Sur le sol de ma chambre, déjà bien encombré, s'accumulent désormais de longues mèches blondes, et dont il y a encore quelques heures je n'aurais accepté de me séparer pour rien au monde. Je dois avouer que ma nouvelle coiffure rend presque mieux que l'ancienne. J'ai opté pour un carré très court, ce qui est à des années lumières de la longueur dont j'ai l'habitude. Les mèches sont un peu irrégulières, mais pour une coupe faite le matin à la va-vite je la trouve plus qu'acceptable. Et puis, je pourrais toujours rectifier ça si plus tard, je décide d'aller jusqu'au bout et de me les couper encore plus courts.

Finalement, après avoir passé une bonne partie de la nuit à réfléchir, j'ai réalisé que le carnet avait peut-être raison. Peut-être que je suis un cliché ambulant. Peut-être que je suis juste affreusement, extraordinairement banale. Mais dans ce cas, il ne tient qu'à moi de me démarquer et de devenir une personne un peu plus originale.

Un énième coup d'œil dans le miroir m'indique que je suis sur la bonne voie : cheveux courts, visage très peu maquillé, vêtements un peu différents de ce que je porte d'habitude. Malgré tout, je n'ai pas pu renoncer à ma couleur préférée, et le bleu reste omniprésent sur ma tenue.

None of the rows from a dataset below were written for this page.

(** * E-AC-3 7.1 Atmos channel-map fix: bit accessor, CRC, framing,
      chanmap detector and patch pass of [main.py], embedded and verified. *)

From Stdlib Require Import String.
From Stdlib Require Import ZArith List Lia Bool Sorted.
From Stdlib Require Import Floats Uint63.
Import ListNotations.
Local Open Scope string_scope.
Local Open Scope list_scope.
Local Open Scope Z_scope.

(* ================================================================== *)
(** ** Python run-time model: exceptions, sequences, [range] *)

(** The exceptions the program can raise: the interpreter's [IndexError]
    (subscript out of range), [ValueError] ([max] of an empty sequence) and
    [AssertionError], and the program's own [PatchError]. *)
Inductive exn : Type :=
| IndexError
| ValueError
| AssertionError
| PatchError (msg : string).

Inductive result (A : Type) : Type :=
| Ok (a : A)
| Raise (e : exn).
Arguments Ok {A} a.
Arguments Raise {A} e.

Definition bind {A B : Type} (m : result A) (k : A -> result B) : result B :=
  match m with
  | Ok a => k a
  | Raise e => Raise e
  end.

Notation "x <- m ;; k" := (bind m (fun x => k))
  (at level 61, m at next level, right associativity).

(** [for x in xs: s = body(s, x)], stopping at the first exception. *)
Fixpoint for_each {A S : Type} (body : S -> A -> result S) (xs : list A) (s : S)
  : result S :=
  match xs with
  | [] => Ok s
  | x :: xs' => s' <- body s x ;; for_each body xs' s'
  end.

(** [len(l)] *)
Definition len {A : Type} (l : list A) : Z := Z.of_nat (length l).

(** [range(lo, hi)] and [range(n)] *)
Definition py_range (lo hi : Z) : list Z :=
  map (fun k => lo + Z.of_nat k) (seq 0 (Z.to_nat (hi - lo))).

(** Truth value of an integer in a condition. *)
Definition truthy (z : Z) : bool := negb (z =? 0).

(** [l[i]]: a negative index counts from the end; out of range raises. *)
Definition py_getitem {A : Type} (l : list A) (i : Z) : result A :=
  let j := if i <? 0 then i + len l else i in
  if (0 <=? j) && (j <? len l) then
    match nth_error l (Z.to_nat j) with
    | Some x => Ok x
    | None => Raise IndexError
    end
  else Raise IndexError.

Fixpoint update {A : Type} (l : list A) (n : nat) (x : A) : list A :=
  match l, n with
  | [], _ => []
  | _ :: t, O => x :: t
  | h :: t, S n' => h :: update t n' x
  end.

(** [l[i] = x] *)
Definition py_setitem {A : Type} (l : list A) (i : Z) (x : A) : result (list A) :=
  let j := if i <? 0 then i + len l else i in
  if (0 <=? j) && (j <? len l) then Ok (update l (Z.to_nat j) x)
  else Raise IndexError.

(** [l[lo:hi]] for non-negative bounds. *)
Definition py_slice {A : Type} (l : list A) (lo hi : Z) : list A :=
  firstn (Z.to_nat (hi - lo)) (skipn (Z.to_nat lo) l).

(** A [bytes] / [bytearray] object is a list of integers in [0, 256). *)
Definition is_byte (b : Z) : bool := (0 <=? b) && (b <? 256).
Definition is_bytes (buf : list Z) : bool := forallb is_byte buf.

(* ================================================================== *)
(** ** Bits *)

Definition getbit (buf : list Z) (bitoffset : Z) : result Z :=
  let idx := bitoffset / 8 in
  if idx >=? len buf then Ok 0
  else
    let mask := Z.shiftr 128 (bitoffset mod 8) in
    b <- py_getitem buf idx ;;
    Ok (if truthy (Z.land b mask) then 1 else 0).

Definition setbit (buf : list Z) (bit : Z) (bitoffset : Z) : result (list Z) :=
  let idx := bitoffset / 8 in
  if idx >=? len buf then Ok buf
  else
    let mask := Z.shiftr 128 (bitoffset mod 8) in
    if truthy bit then
      b <- py_getitem buf idx ;;
      py_setitem buf idx (Z.lor b mask)
    else
      b <- py_getitem buf idx ;;
      py_setitem buf idx (Z.land b (Z.land (Z.lnot mask) 255)).

Definition getbits (buf : list Z) (bitoffset nbits : Z) : result Z :=
  for_each (fun v i => b <- getbit buf (bitoffset + i) ;;
                       Ok (Z.lor (Z.shiftl v 1) b))
           (py_range 0 nbits) 0.

Definition setbits (buf : list Z) (bitoffset nbits value : Z) : result (list Z) :=
  for_each (fun buf i =>
              let bit := if truthy (Z.land value (Z.shiftl 1 (nbits - 1 - i)))
                         then 1 else 0 in
              setbit buf bit (bitoffset + i))
           (py_range 0 nbits) buf.

(** Exception-free counterparts, valid at non-negative offsets (see
    [getbit_nonneg], [setbit_nonneg]); used to reason about the code above. *)
Definition bit_at (buf : list Z) (pos : Z) : Z :=
  if truthy (Z.land (nth (Z.to_nat (pos / 8)) buf 0) (Z.shiftr 128 (pos mod 8)))
  then 1 else 0.

Definition put_bit (buf : list Z) (bit pos : Z) : list Z :=
  if pos / 8 >=? len buf then buf
  else
    let b := nth (Z.to_nat (pos / 8)) buf 0 in
    let mask := Z.shiftr 128 (pos mod 8) in
    update buf (Z.to_nat (pos / 8))
           (if truthy bit then Z.lor b mask
            else Z.land b (Z.land (Z.lnot mask) 255)).

Definition bits_at (buf : list Z) (pos nbits : Z) : Z :=
  fold_left (fun v i => Z.lor (Z.shiftl v 1) (bit_at buf (pos + i)))
            (py_range 0 nbits) 0.

Definition put_bits (buf : list Z) (pos nbits value : Z) : list Z :=
  fold_left (fun buf i =>
               put_bit buf
                       (if truthy (Z.land value (Z.shiftl 1 (nbits - 1 - i)))
                        then 1 else 0)
                       (pos + i))
            (py_range 0 nbits) buf.

(* ================================================================== *)
(** ** CRC *)

Definition CRC16_POLY : Z := 0x8005.

(** Body of the outer loop of [crc_init]: the value stored at [_crc_table[n]]. *)
Definition crc_init_entry (n : Z) : Z :=
  fold_left (fun c _ =>
               if truthy (Z.land c 0x8000)
               then Z.lxor (Z.land (Z.shiftl c 1) 0xFFFF) CRC16_POLY
               else Z.land (Z.shiftl c 1) 0xFFFF)
            (py_range 0 8) (Z.land (Z.shiftl n 8) 0xFFFF).

(** [crc_init] overwrites the 256 slots of the module-level table in place. *)
Definition crc_init (table : list Z) : list Z :=
  fold_left (fun t n => update t (Z.to_nat n) (crc_init_entry n))
            (py_range 0 256) table.

(** The table as [patch_file] sees it: [main] calls [crc_init()] on the
    initial [[0] * 256] before anything else. *)
Definition _crc_table : list Z :=
  Eval vm_compute in crc_init (repeat 0 256).

(** The subscript [(b ^ (crc >> 8)) & 0xFF] lies in [0, 256) and the table
    has 256 slots, so the lookup cannot raise (lemma [crc_table_lookup]). *)
Definition crc16 (data : list Z) (crc : Z) : Z :=
  fold_left (fun crc b =>
               Z.land (Z.lxor (nth (Z.to_nat (Z.land (Z.lxor b (Z.shiftr crc 8)) 0xFF))
                                   _crc_table 0)
                              (Z.land (Z.shiftl crc 8) 0xFFFF))
                      0xFFFF)
            data (Z.land crc 0xFFFF).

Definition eac3_rewrite_crc2_like_c (frame : list Z) (frlen : Z)
  : result (list Z) :=
  if frlen <? 6 then Ok frame
  else
    let c := crc16 (py_slice frame 2 (frlen - 2)) 0 in
    frame <- py_setitem frame (frlen - 2) (Z.land (Z.shiftr c 8) 0xFF) ;;
    py_setitem frame (frlen - 1) (Z.land c 0xFF).

(* ================================================================== *)
(** ** IO: the frame reader *)

Definition DEFAULT_CHANMAP : Z := 0x1A00.

Definition fsizetable : list Z :=
  [ 64;64;80;80;96;96;112;112;128;128;160;160;192;192;224;224;256;256;320;320;384;384;448;448;512;512;640;640;768;768;896;896;
    1024;1024;1152;1152;1280;1280;0;0;0;0;0;0;0;0;0;0;0;0;0;0;0;0;0;0;0;0;0;0;0;0;0;0;
    69;70;87;88;104;105;121;122;139;140;174;175;208;209;243;244;278;279;348;349;417;418;487;488;557;558;696;697;835;836;975;976;
    1114;1115;1253;1254;1393;1394;0;0;0;0;0;0;0;0;0;0;0;0;0;0;0;0;0;0;0;0;0;0;0;0;0;0;
    96;96;120;120;144;144;168;168;192;192;240;240;288;288;336;336;384;384;480;480;576;576;672;672;768;768;960;960;1152;1152;1344;1344;
    1536;1536;1728;1728;1920;1920;0;0;0;0;0;0;0;0;0;0;0;0;0;0;0;0;0;0;0;0;0;0;0;0;0;0;
    0;0;0;0;0;0;0;0;0;0;0;0;0;0;0;0;0;0;0;0;0;0;0;0;0;0;0;0;0;0;0;0;
    0;0;0;0;0;0;0;0;0;0;0;0;0;0;0;0;0;0;0;0;0;0;0;0;0;0 ].

(** An input file open for reading is the list of bytes not yet consumed.
    [f.read(n)] returns at most [n] bytes (everything left when [n < 0]). *)
Definition read_exact (f : list Z) (n : Z) : list Z * list Z :=
  if n <? 0 then (f, [])
  else (firstn (Z.to_nat n) f, skipn (Z.to_nat n) f).

(** The tuple [(frame, frame_len, eof, kind)] returned by [read_frame]. *)
Definition frame_tuple : Type := option (list Z) * Z * bool * string.

Definition read_frame (fin : list Z) : result (frame_tuple * list Z) :=
  let (head, fin) := read_exact fin 6 in
  if len head =? 0 then Ok ((None, 0, true, ""), fin)
  else if len head <? 6 then Raise (PatchError "Unexpected EOF (short header)")
  else
    let fr := head in
    b0 <- py_getitem fr 0 ;;
    sync_bad <- (if negb (b0 =? 0x0B) then Ok true
                 else b1 <- py_getitem fr 1 ;; Ok (negb (b1 =? 0x77))) ;;
    if (sync_bad : bool) then Raise (PatchError "Bad syncword (expected 0x0B 0x77)")
    else
      b5 <- py_getitem fr 5 ;;
      let bsid := Z.shiftr b5 3 in
      sized <- (if bsid <? 10 then
                  frmsizecod <- py_getitem fr 4 ;;
                  entry <- py_getitem fsizetable frmsizecod ;;
                  let frame_len := entry * 2 in
                  if frame_len =? 0 then Raise (PatchError "Invalid AC-3 frmsizecod")
                  else Ok (frame_len, "ac3")
                else
                  b2 <- py_getitem fr 2 ;;
                  b3 <- py_getitem fr 3 ;;
                  let frame_len := (256 * (Z.land b2 7) + b3) * 2 + 2 in
                  if frame_len <? 10 then Raise (PatchError "Invalid E-AC-3 frmsiz")
                  else Ok (frame_len, "eac3")) ;;
      let '(frame_len, kind) := sized in
      let (tail, fin) := read_exact fin (frame_len - 6) in
      if negb (len tail =? frame_len - 6)
      then Raise (PatchError "Unexpected EOF (truncated frame)")
      else Ok ((Some (fr ++ tail), frame_len, false, kind), fin).

(* ================================================================== *)
(** ** EAC3 header positions *)

Record positions : Type := mkPositions {
  strmtype : Z;
  dialnorm_pos : Z;
  compre_pos : Z;
  compr_pos : Z;
  scan_start : Z
}.

Definition eac3_parse_positions (fr : list Z) : result positions :=
  let off := 16 in
  strmtype <- getbits fr off 2 ;;
  let off := off + 2 in
  let off := off + 3 in
  let off := off + 11 in
  let off := off + 2 in
  let off := off + 2 in
  let off := off + 3 in
  let off := off + 1 in
  let off := off + 5 in
  let dialnorm_pos := off in
  let off := off + 5 in
  let compre_pos := off in
  compre <- getbits fr off 1 ;;
  let off := off + 1 in
  let compr_pos := off in
  let off := if compre =? 1 then off + 8 else off in
  Ok (mkPositions strmtype dialnorm_pos compre_pos compr_pos off).

(* ================================================================== *)
(** ** The chanmap position detector *)

(** A [dict] with integer keys, as the list of its items in insertion order. *)
Definition dict (V : Type) : Type := list (Z * V).

Fixpoint dict_get {V : Type} (d : dict V) (k : Z) : option V :=
  match d with
  | [] => None
  | (k', v) :: d' => if k' =? k then Some v else dict_get d' k
  end.

(** [d[k] = v]: an existing key keeps its place, a new key goes last. *)
Fixpoint dict_set {V : Type} (d : dict V) (k : Z) (v : V) : dict V :=
  match d with
  | [] => [(k, v)]
  | (k', v') :: d' => if k' =? k then (k, v) :: d' else (k', v') :: dict_set d' k v
  end.

Definition dict_values {V : Type} (d : dict V) : list V := map snd d.
Definition dict_keys {V : Type} (d : dict V) : list Z := map fst d.

(** [d = pos_hist.setdefault(key, {}); d[v] = d.get(v, 0) + 1] *)
Definition record_value (pos_hist : dict (dict Z)) (key v : Z) : dict (dict Z) :=
  let d := match dict_get pos_hist key with Some d => d | None => [] end in
  let n := match dict_get d v with Some n => n | None => 0 end in
  dict_set pos_hist key (dict_set d v (n + 1)).

(** The offsets [range(start, end)] scanned in one frame. *)
Definition scan_window (fr : list Z) (start extra_bits : Z) : list Z :=
  let end_ := Z.min (len fr * 8 - 17) (start + extra_bits) in
  py_range start end_.

(** The body of [for fr in samples] (first loop of [find_chanmap_bitpos]). *)
Definition scan_frame (extra_bits : Z) (pos_hist : dict (dict Z)) (fr : list Z)
  : result (dict (dict Z)) :=
  b5 <- py_getitem fr 5 ;;
  if Z.shiftr b5 3 <? 10 then Ok pos_hist
  else
    info <- eac3_parse_positions fr ;;
    if negb (strmtype info =? 1) then Ok pos_hist
    else
      let start := scan_start info in
      for_each (fun pos_hist p =>
                  b <- getbit fr p ;;
                  if negb (b =? 1) then Ok pos_hist
                  else
                    v <- getbits fr (p + 1) 16 ;;
                    if (v =? 0x0000) || (v =? 0xFFFF) then Ok pos_hist
                    else Ok (record_value pos_hist (p + 1) v))
               (scan_window fr start extra_bits) pos_hist.

Definition build_pos_hist (samples : list (list Z)) (extra_bits : Z)
  : result (dict (dict Z)) :=
  for_each (scan_frame extra_bits) samples [].

Definition py_sum (l : list Z) : Z := fold_left Z.add l 0.

Definition py_max (l : list Z) : result Z :=
  match l with
  | [] => Raise ValueError
  | x :: l' => Ok (fold_left Z.max l' x)
  end.

(** Conversion of a (small, non-negative) [int] to [float]. *)
Definition to_float (z : Z) : float := PrimFloat.of_uint63 (Uint63.of_Z z).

J'imagine que ce n'est pas une simple couleur qui va déterminer si je suis clichée ou non.

Malheureusement, s'il y a une chose que je ne peux pas changer sur commande, c'est ma timidité. J'ai la gorge nouée rien qu'en essayant d'imaginer comment les autres vont réagir à ma transformation, bien qu'assez légère pour l'instant. Pourtant, il va bien falloir que je la surmonte si je veux m'éloigner de la description du carnet, j'ai bien conscience qu'un relooking ne suffira pas.

Voilà. Maintenant que j'ai terminé mon petit-déjeuner riche en pancakes, je suis prête à partir, bien en avance cette fois. Au dernier moment, je décide de prendre le carnet avec moi pour la journée. Si j'ai un peu de temps, je pourrai lire la suite pour voir si l'ouvrage condamne également d'autres aspects de ma vie.

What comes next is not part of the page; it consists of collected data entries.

(** The loop of [cloudscraper.py] from any counter. *)
Lemma scraper_pixel_loop_all img cols (counter : gmap string Z) :
  (1 < height img)%Z ->
  Forall (fun col => 0 <= col < width img)%Z cols ->
  exists counter',
    for_each cols (Cloudscraper.count_pixel img 1) counter = Ok counter'
    /\ forall k,
         let n := named k ((fun col => pixel_at img col 1%Z) <$> cols) in
         counter' !! k
         = if bool_decide (k = "000") then
             if bool_decide (n = 0%Z) then counter !! k else Some 1%Z
           else match counter !! k with
                | Some n0 => Some (n0 + n)%Z
                | None => if bool_decide (n = 0%Z) then None else Some n
                end.
Proof.
  intros Hrow Hcols. revert counter.
  induction Hcols as [|col cols Hcol _ IH]; intros counter.
  - exists counter. split; [done|]. intros k n. subst n.
    change (named k _) with 0%Z.
    rewrite (bool_decide_eq_true_2 (0 = 0)%Z) by done.
    destruct (bool_decide (k = "000")); [done|].
    destruct (counter !! k) as [n0|]; [f_equal; lia|done].
  - cbn [for_each]. rewrite scraper_count_pixel_inside by done.
    set (pc := format_xxx (pixel_at img col 1%Z)). cbv zeta.
    assert (exists v,
              (if bool_decide (pc ∈ dom counter) && bool_decide (pc <> "000")
               then n ← getitem counter pc; Ok (<[pc := (n + 1)%Z]> counter)
               else Ok (<[pc := 1%Z]> counter))
              = Ok (<[pc := v]> counter)
              /\ v = if bool_decide (pc = "000") then 1%Z
                     else match counter !! pc with
                          | Some n0 => (n0 + 1)%Z
                          | None => 1%Z
                          end) as (v & -> & Hv).
    { destruct (decide (pc = "000")) as [Hb|Hb].
      - rewrite (bool_decide_eq_false_2 (pc <> "000")) by (by intros []).
        rewrite andb_false_r, bool_decide_eq_true_2 by done. eauto.
      - rewrite (bool_decide_eq_true_2 (pc <> "000")) by done.
        rewrite andb_true_r, (bool_decide_eq_false_2 (pc = "000")) by done.
        destruct (counter !! pc) as [n0|] eqn:Hn0.
        + rewrite bool_decide_eq_true_2 by (apply elem_of_dom; eauto).
          unfold getitem. rewrite Hn0. run. eauto.
        + rewrite bool_decide_eq_false_2; [eauto|].
          by apply not_elem_of_dom. }
    run. destruct (IH (<[pc := v]> counter)) as (counter' & -> & Hk).
    exists counter'. split; [done|]. intros k.
    rewrite Hk, fmap_cons, named_cons. fold pc.
    pose proof (named_nonneg k ((fun col => pixel_at img col 1%Z) <$> cols))
      as Hn.
    set (n := named k _) in *.
    destruct (decide (pc = k)) as [->|Hne].
    + rewrite lookup_insert_eq.
      rewrite (bool_decide_eq_false_2 (1 + n = 0)%Z) by lia.
      destruct (bool_decide (k = "000")) eqn:Hk0.
      * subst v. by destruct (bool_decide (n = 0%Z)).
      * subst v. destruct (counter !! k) as [n0|]; f_equal; lia.
    + rewrite lookup_insert_ne by done.
      by replace (0 + n)%Z with n by lia.
Qed.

En classe, mon sympathique voisin me lance un regard étonné. Mais qu'est-il arrivé à son punching-ball préféré ? Des extraterrestres l'ont-ils enlevée et ont coupé de force cette chevelure dont elle était si fière ? Sa maison a-t-elle été brûlée, l'obligeant à se procurer de nouveaux vêtements de toute urgence ?

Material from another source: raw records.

(* ================================================================== *)
(** * rsa.go                                                           *)
(* ================================================================== *)

Record PublicKeyRSA := { pub_key : ptr }.
Record PrivateKeyRSA := { priv_key : ptr }.

(** The nine results of [GenerateKeyRSA]. *)
Record generated := {
  gen_N : bigInt; gen_E : bigInt; gen_D : bigInt; gen_P : bigInt;
  gen_Q : bigInt; gen_Dp : bigInt; gen_Dq : bigInt; gen_Qinv : bigInt;
  gen_err : option error }.

Definition bad (e : error) : generated :=
  {| gen_N := None; gen_E := None; gen_D := None; gen_P := None;
     gen_Q := None; gen_Dp := None; gen_Dq := None; gen_Qinv := None;
     gen_err := Some e |}.


Definition GenerateKeyRSA (bits : Z) : prog generated :=
  key <- C RSA_new ;;
  if is_nil key then Ret (bad (NewOpenSSLError "RSA_new failed")) else
  defer (C (RSA_free key))
    (r <- C (RSA_generate_key_fips key (C_int bits)) ;;
     if r =? 0 then Ret (bad (NewOpenSSLError "RSA_generate_key_fips failed"))
     else
     '(n, e, d) <- C (RSA_get0_key key) ;;
     '(p, q) <- C (RSA_get0_factors key) ;;
     '(dp, dq, qinv) <- C (RSA_get0_crt_params key) ;;
     bN <- bnToBig n ;; bE <- bnToBig e ;; bD <- bnToBig d ;;
     bP <- bnToBig p ;; bQ <- bnToBig q ;;
     bDp <- bnToBig dp ;; bDq <- bnToBig dq ;; bQinv <- bnToBig qinv ;;
     Ret {| gen_N := bN; gen_E := bE; gen_D := bD; gen_P := bP;
            gen_Q := bQ; gen_Dp := bDp; gen_Dq := bDq; gen_Qinv := bQinv;
            gen_err := None |}).

(** Go's [int(x)] on a 64-bit platform, and [strconv.Itoa]. *)
Definition Go_int (x : Z) : Z := (x + 2^63) mod 2^64 - 2^63.
Definition Itoa (x : Z) : string := NilZero.string_of_int (Z.to_int x).

(** [copy(dst[off:], src)]. *)
Definition copy_at (dst : bytes) (off : nat) (src : bytes) : bytes :=
  firstn off dst ++ fill (skipn off dst) src.

(** The wrappers around the cgo functions used as values. *)
Definition decryptInit (ctx : ptr) : prog Z := C (EVP_PKEY_decrypt_init ctx).
Definition encryptInit (ctx : ptr) : prog Z := C (EVP_PKEY_encrypt_init ctx).
Definition decrypt (ctx : ptr) (out : option N) (outLen : N)
    (input : bytes) (inLen : Z) : prog (Z * bytes * N) :=
  C (EVP_PKEY_decrypt ctx out outLen input inLen).
Definition encrypt (ctx : ptr) (out : option N) (outLen : N)
    (input : bytes) (inLen : Z) : prog (Z * bytes * N) :=
  C (EVP_PKEY_encrypt ctx out outLen input inLen).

Je ne devrais pas me moquer, en fait, je suis plutôt surprise qu'il ait remarqué le changement. Mais je le suis encore plus quand certaines filles dont je ne connais même pas le nom viennent complimenter ma coiffure à la fin du cours. En particulier, la réaction de Whitney McHart me laisse estomaquée :

– On dirait que la petite Winter a grandi, persifle-t-elle d'une voix dégoulinante de dédain. Pas mal ta nouvelle coiffure, j'imagine que tu l'as faite toi-même pour qu'elle soit aussi irrégulière ?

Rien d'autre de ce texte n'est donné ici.